Pregnant and Hungry? How to Eat for Two The Right Way

It's surprising to learn that when you're pregnant, you are not actually eating for two; rather you're just like having an extra snack a day. More so, you need to take in enough vitamins but be careful not to have too much. It's not just the amount of food that changes, there are so many recommendations and rules that it can be hard to keep. Fear not, The Guardian has created a simple list of health advises compiled from different sources like Mayo Clinic, American Academy of Pediatrics, National Institutes of Health and news site very own Health section for pregnant Mommies to ease their struggles in eating:

No tuna, or any other really big fish

Tuna and other large fish such as swordfish are known to have high mercury content, which the FDA warns could be harmful for a developing brain.

No raw anything

In some cases if it's been frozen first it's OK but the rules are confusing and besides, previously frozen sashimi just seems like a "why bother?"

Minimal deli meats

This includes smoked salmon. A bacteria called listeria can be found on various uncooked and unpasteurized food, and some deli meats. The Center for Disease Control (CDC) found pregnant women to be at highest risk of contracting listeriosis (the illness resulting from listeria exposure) and advises them to avoid certain processed meats.

No funky cheese

The general rule is to avoid raw cheeses and soft cheeses, like Brie, feta, and blue cheese, which carry concerns of listeria exposure because they are unpasteurized.

Steer clear of liver

Most people think of carrots when they think of vitamin A, but it's also found in high quantities in many animal products, especially liver and fish oils. The preformed vitamin A is good in small doses to help with vision and reproduction, too much can lead to liver toxicity or even birth defects. Other animal products, including eggs, fish, meat, and poultry, as well as fortified cereals, also contain preformed vitamin A, as do some prenatal vitamins.

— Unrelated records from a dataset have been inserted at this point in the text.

(** * Choices: the widget controller of [assets/scripts/src/choices.js]

    A shallow embedding of the [Choices] class: its store-facing methods
    ([addItem], [removeItem], [removeItemsByValue], [removeActiveItems],
    [removeSelectedItems], [selectAll], ...), the renderer ([render],
    [renderGroups], [renderOptions], [renderItems], [highlightOption]), the
    key-up search path ([onKeyUp]), the handlers of the enter and backspace
    keys ([handleEnter], [handleBackspace]), the click handler ([onClick])
    and the methods that show and hide the dropdown.

    Methods are written in a small monad over the widget's state with the
    three ways a JavaScript statement can end: falling through, [return] and
    a thrown [TypeError].  The modules the class imports ([./store],
    [./actions], [./lib/utils]) are not part of the sources at hand; they are
    modelled from the specification and marked as such. *)

From Stdlib Require Import List String Ascii ZArith Bool Arith Lia.
Import ListNotations.
Local Open Scope string_scope.
Local Open Scope list_scope.
Local Open Scope Z_scope.

Set Implicit Arguments.

(** ** JavaScript values and primitives *)

(** The records held by the store (specification, section 3). *)
Module Item.
Record t : Type := mk
  { id : Z; value : string; label : string; optionId : Z;
    active : bool; selected : bool }.
End Item.

Module Opt.
Record t : Type := mk
  { id : Z; value : string; label : string; groupId : Z;
    disabled : bool; selected : bool; active : bool }.
End Opt.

Food-based prenatal vitamins

The food-based vitamins digest more completely, and they're good for nutrition and heartburn so try to take them daily.

Have lots of these

Spinach and beans are great sources of lean protein, naturally occurring folate and iron. Nuts and citrus also deliver folate, as well as calcium, protein and, in the case of citrus, vitamin C. Cheese, milk, kale and broccoli are good sources of bone-building calcium. And salmon (the non-smoked kind) is a good source of vitamin D. Non-animal sources of protein recommended for pregnant women include nuts, peanut butter, and lentils.

No plastic-wrapped food

Phthalates in plastic leech into food and are increasingly being connected to all sorts of developmental issues.

Go organic on fruit and veg

Cost permitting, plump for organic apples, tomatoes, peaches, nectarines, strawberries, kale, potatoes, celery, grapes, spinach, cucumbers, peas and peppers.